[Collection entries]
= Beginning of Section =
Lemma world_clock r w w' : world_step r w w' →
  ∃ input, clock_input r (wo_sync w) input (wo_sync w') ∧ wo_consumed w' = wo_consumed w ++ option_list input.
Proof.
  assert (∀ w w', wo_sync w' = wo_sync w → wo_consumed w' = wo_consumed w →
    ∃ input, clock_input r (wo_sync w) input (wo_sync w') ∧ wo_consumed w' = wo_consumed w ++ option_list input) as Hquiet.
  { intros x y -> ->. exists None. split; [constructor|by rewrite app_nil_r]. }
  assert (∀ A (f : Sync.Manager → A * Sync.Manager) w, clock_input r (wo_sync w) None (f (Sync.with_mem (wo_sync w) (wo_mem w))).2 →
    ∃ input, clock_input r (wo_sync w) input (wo_sync (call_sync f w).2) ∧ wo_consumed (call_sync f w).2 = wo_consumed w ++ option_list input) as Hcall.
  { intros A f x H. destruct (call_sync_result f x) as (_ & -> & _ & ->). exists None. split; [done|by rewrite app_nil_r]. }
  intros H. destruct H as [now ctx method body w|now ctx method body w|now ctx method body w|now ctx method body w
    |now ctx w|now ctx draw w|now ctx w|now ctx x w w' Hc|id w Hid|n w Hn|now ctx w He|mem e w _|mem w].
  - destruct (handleStorm_world r now ctx w method body) as [->|(port & packets & ->)]; apply Hquiet; try done; apply call_l2_others.
  - destruct (handleSyncLoss_world r now ctx w method body) as [->|(source & ->)]; [by apply Hquiet|]. apply Hcall. constructor.
  - destruct (handleRadioFailure_world r now ctx w method body) as [->|(link & fade & ->)]; apply Hquiet; try done; apply call_radio_result.
  - destruct (handleRadioRestore_world r now ctx w method body) as [->|(link & ->)]; apply Hquiet; try done; apply call_radio_result.
  - apply Hquiet; apply call_l2_others.
  - apply Hcall. constructor.
  - apply Hquiet; apply call_radio_result.
  - revert Hc. unfold consume. destruct (ch_buf (wo_events w)) as [|e rest]; [done|]. intros [= Hc].
    exists (Some e). apply (f_equal snd) in Hc. cbn [snd] in Hc. rewrite <- Hc.
    match goal with |- context [call_sync ?f ?x] => destruct (call_sync_result f x) as (_ & -> & _ & ->) end.
    split; [apply input_event|done].
  - apply Hcall. exact (input_fire r (wo_sync w) id (wo_mem w) Hid).
  - apply Hcall. exact (input_send r (wo_sync w) n (wo_mem w) Hn).
  - apply Hcall. exact (input_expire r (wo_sync w) now ctx (wo_mem w) He).
  - by apply Hquiet.
  - by apply Hquiet.
Qed.

Lemma world_radio r w w' : world_step r w w' → rtc (radio_step r) (wo_radio w) (wo_radio w').
Proof.
  assert (∀ w w', wo_radio w' = wo_radio w → rtc (radio_step r) (wo_radio w) (wo_radio w')) as Hquiet by (by intros x y ->).
  assert (∀ A (f : Radio.Manager → A * Radio.Manager) w, (∀ s, radio_step r s (f s).2) →
    rtc (radio_step r) (wo_radio w) (wo_radio (call_radio f w).2)) as Hcall.
  { intros A f x H. destruct (call_radio_result f x) as (_ & -> & _). eapply rtc_l; [apply radio_other|]. apply rtc_once, H. }
  intros H. destruct H as [now ctx method body w|now ctx method body w|now ctx method body w|now ctx method body w
    |now ctx w|now ctx draw w|now ctx w|now ctx x w w' Hc|id w Hid|n w Hn|now ctx w He|mem e w _|mem w].
  - destruct (handleStorm_world r now ctx w method body) as [->|(port & packets & ->)]; apply Hquiet; try done; apply call_l2_others.
  - destruct (handleSyncLoss_world r now ctx w method body) as [->|(source & ->)]; apply Hquiet; try done; apply call_sync_result.
  - destruct (handleRadioFailure_world r now ctx w method body) as [->|(link & fade & ->)]; [done|].
    apply Hcall. intros s. rewrite injected_snd. apply radio_inject.
  - destruct (handleRadioRestore_world r now ctx w method body) as [->|(link & ->)]; [done|].
    apply Hcall. intros s. rewrite injected_snd. apply radio_inject.
  - apply Hquiet, call_l2_others.
  - apply Hquiet, call_sync_result.
  - apply Hcall. intros s. apply radio_tick.
  - revert Hc. unfold consume. destruct (ch_buf (wo_events w)) as [|e rest]; [done|]. intros [= Hc].
    apply (f_equal snd) in Hc. cbn [snd] in Hc. rewrite <- Hc. apply Hquiet.
    match goal with |- context [call_sync ?f ?x] => destruct (call_sync_result f x) as (_ & _ & -> & _) end. done.
  - apply Hquiet, call_sync_result.
  - apply Hquiet, call_sync_result.
  - apply Hquiet, call_sync_result.
  - done.
  - done.
Qed.

Lemma input_steps r s input s' : clock_input r s input s' → rtc (sync_step r true) s s'.
Proof.
  intros H. destruct H as [|now ctx mem source|now ctx mem draw|now ctx mem e|id mem Hid|n mem Hn|now ctx mem He]; [done|..];
    (eapply rtc_l; [apply (step_other r true mem)|]); apply rtc_once; try by constructor.
  - by apply (step_fire r true id (Sync.with_mem s mem)).
  - by apply (step_send r true n (Sync.with_mem s mem)).
  - destruct (expireHoldover r now ctx _) as [[[]|e] s1] eqn:E.
    + by apply (step_drain r true now ctx (Sync.with_mem s mem) s1).
    + by apply (step_drain_failed r true now ctx (Sync.with_mem s mem) s1 e).
Qed.

(** A history of the world is a history of each domain, beside other writers. *)
Lemma world_sync_reachable r m w : rtc (world_step r) (assemble m) w → rtc (sync_step r true) (Sync.New m true) (wo_sync w).
Proof.
  intros H. change (Sync.New m true) with (wo_sync (assemble m)). induction H as [|x y z Hxy _ IH]; [done|].
  apply world_clock in Hxy as (input & Hi & _). etrans; [by eapply input_steps|exact IH].
Qed.
Lemma world_radio_reachable r m w : rtc (world_step r) (assemble m) w → alarms_inv (wo_radio w).
Proof.
  intros H. eapply (alarms_inv_reachable r m 0 (mkThresholds F64.zero F64.zero F64.zero F64.zero) F64.zero F64.zero).
  change (rtc (radio_step r) (wo_radio (assemble m)) (wo_radio w)).
  induction H as [|x y z Hxy _ IH]; [done|]. etrans; [by eapply world_radio|exact IH].
Qed.

(** ** What the inputs of the process can do to the clock *)

(** The alarms of the radio domain that the clock reacts to. *)
Definition link_failed (e : Event) : Prop := ev_Type e = TypeAlarmRaised ∧ ev_Alarm e = AlarmRadioLinkDown.
Definition link_restored (e : Event) : Prop := ev_Type e = TypeAlarmCleared ∧ ev_Alarm e = AlarmRadioLinkDown.

Definition keeps {A} (P : Sync.Manager → Prop) (m : ST Sync.Manager A) : Prop := ∀ s, P s → P (m s).2.

(** A property of the clock that quiet steps, the adoption and the events of some types keep
    is kept by every operation that uses only those types. *)
Class Kept (allowed : EventType → Prop) (P : Sync.Manager → Prop) : Prop := {
  kept_quiet s s' : clock_view s' = clock_view s → P s → P s';
  kept_channel s sched inflight token : P s → P (with_channel s sched inflight token);
  kept_adopt now d : keeps P (st_modify (adopt now d));
  kept_event r now ctx typ reason : allowed typ → keeps P (handleLocked r now ctx typ reason);
}.

Create HintDb keeps.

Section kept.
Context (allowed : EventType → Prop) (P : Sync.Manager → Prop) `{!Kept allowed P}.

Lemma keeps_bind {A B} (m : ST Sync.Manager A) (k : A → ST Sync.Manager B) :
  keeps P m → (∀ a, keeps P (k a)) → keeps P (m ≫= k).
Proof.
  intros Hm Hk s Hs. specialize (Hm s Hs). unfold mbind, st_bind. destruct (m s) as [[a|e] s1]; [by apply Hk|done].
Qed.
Lemma keeps_ret {A} (a : A) : keeps P (mret a).
Proof. by intros s. Qed.
Lemma keeps_get : keeps P st_get.
Proof. by intros s. Qed.
Lemma keeps_lift {A} (x : res A) : keeps P (st_lift x).
Proof. by intros s. Qed.
Lemma keeps_fail {A} e : keeps P (@st_fail Sync.Manager A e).
Proof. by intros s. Qed.
Lemma keeps_offset f : keeps P (st_modify (λ s, with_offset s (f s))).
Proof. intros s. by apply kept_quiet. Qed.
Lemma keeps_write r now ctx b path v : keeps P (write_if r now ctx b path v).
Proof.
  intros s Hs. unfold write_if. destruct b; [|done]. unfold st_try, stateWrite.
  destruct (SetState r (sm_mem s) now ctx path v). by apply (kept_quiet s).
Qed.
Lemma keeps_snapshot r ctx : keeps P (st_wrap "sync" (Sync.snapshot r ctx)).
Proof. intros s Hs. unfold st_wrap, Sync.snapshot. by destruct (Router_Snapshot r (sm_mem s) ctx Running). Qed.

Hint Resolve keeps_ret keeps_get keeps_lift keeps_fail keeps_offset keeps_write keeps_snapshot kept_adopt kept_event : keeps.
Ltac keep := repeat first [progress eauto with keeps|apply keeps_bind; [by eauto with keeps|intros ?]].

Lemma SyncLoss_keeps r now ctx source : allowed EventSourceLost → keeps P (SyncLoss r now ctx source).
Proof. intros H. unfold SyncLoss. destruct (String.eqb source ""); keep. destruct (negb _); keep. Qed.

Lemma Tick_keeps r now ctx draw : allowed EventSourceDetected → allowed EventCalibrationComplete →
  keeps P (Sync.Tick r now ctx draw).
Proof.
  intros H1 H2. unfold Sync.Tick. keep. apply keeps_bind; [|intros _; apply keeps_bind; [|intros _]].
  - unfold reconcilePTP. keep. destruct (_ || _); keep.
  - unfold refreshSyncE. destruct (selectSyncESource _) as [[name ql] extended]. keep.
  - unfold refreshQuality. keep.
Qed.

Lemma expireHoldover_keeps r now ctx : allowed EventHoldoverExpired → keeps P (expireHoldover r now ctx).
Proof. intros H. unfold expireHoldover. keep. destruct (negb _); keep. Qed.

Lemma handleDomainEvent_keeps r now ctx e : allowed EventSourceLost → (link_restored e → allowed EventSourceRestored) →
  keeps P (handleDomainEvent r now ctx e).
Proof.
  intros H1 H2. unfold handleDomainEvent.
  destruct (String.eqb_spec (ev_Alarm e) AlarmRadioLinkDown) as [Ha|Ha]; cbn [negb]; [|keep].
  destruct (String.eqb_spec (ev_Type e) TypeAlarmRaised) as [Ht|Ht]; [keep|].
  destruct (String.eqb_spec (ev_Type e) TypeAlarmCleared) as [Hc|Hc]; [|keep].
  apply keeps_bind; [|intros _; keep]. apply kept_event. by apply H2.
Qed.

(** An input of the process keeps it. *)
Lemma input_keeps r s input s' : clock_input r s input s' →
  Forall allowed [EventSourceLost; EventSourceDetected; EventCalibrationComplete; EventHoldoverExpired] →
  (∀ e, input = Some e → link_restored e → allowed EventSourceRestored) → P s → P s'.
Proof.
  intros H (H1 & (H2 & (H3 & (H4 & _)%Forall_cons)%Forall_cons)%Forall_cons)%Forall_cons He Hs.
  assert (∀ mem, P (Sync.with_mem s mem)) as Hm by (intros mem; by apply (kept_quiet s)).
  destruct H as [|now ctx mem source|now ctx mem draw|now ctx mem e|id mem Hid|n mem Hn|now ctx mem Hx]; [done|..].
  - by apply SyncLoss_keeps.
  - by apply Tick_keeps.
  - apply handleDomainEvent_keeps; [done|by apply He|done].
  - by apply kept_channel.
  - by apply kept_channel.
  - apply expireHoldover_keeps; [done|]. by apply kept_channel.
Qed.
End kept.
= End of Section =
▸ **Work to complete**
Please give the number of lines in the data above that contain the word "EventType", with nothing else.

▸ **Worked solution**
2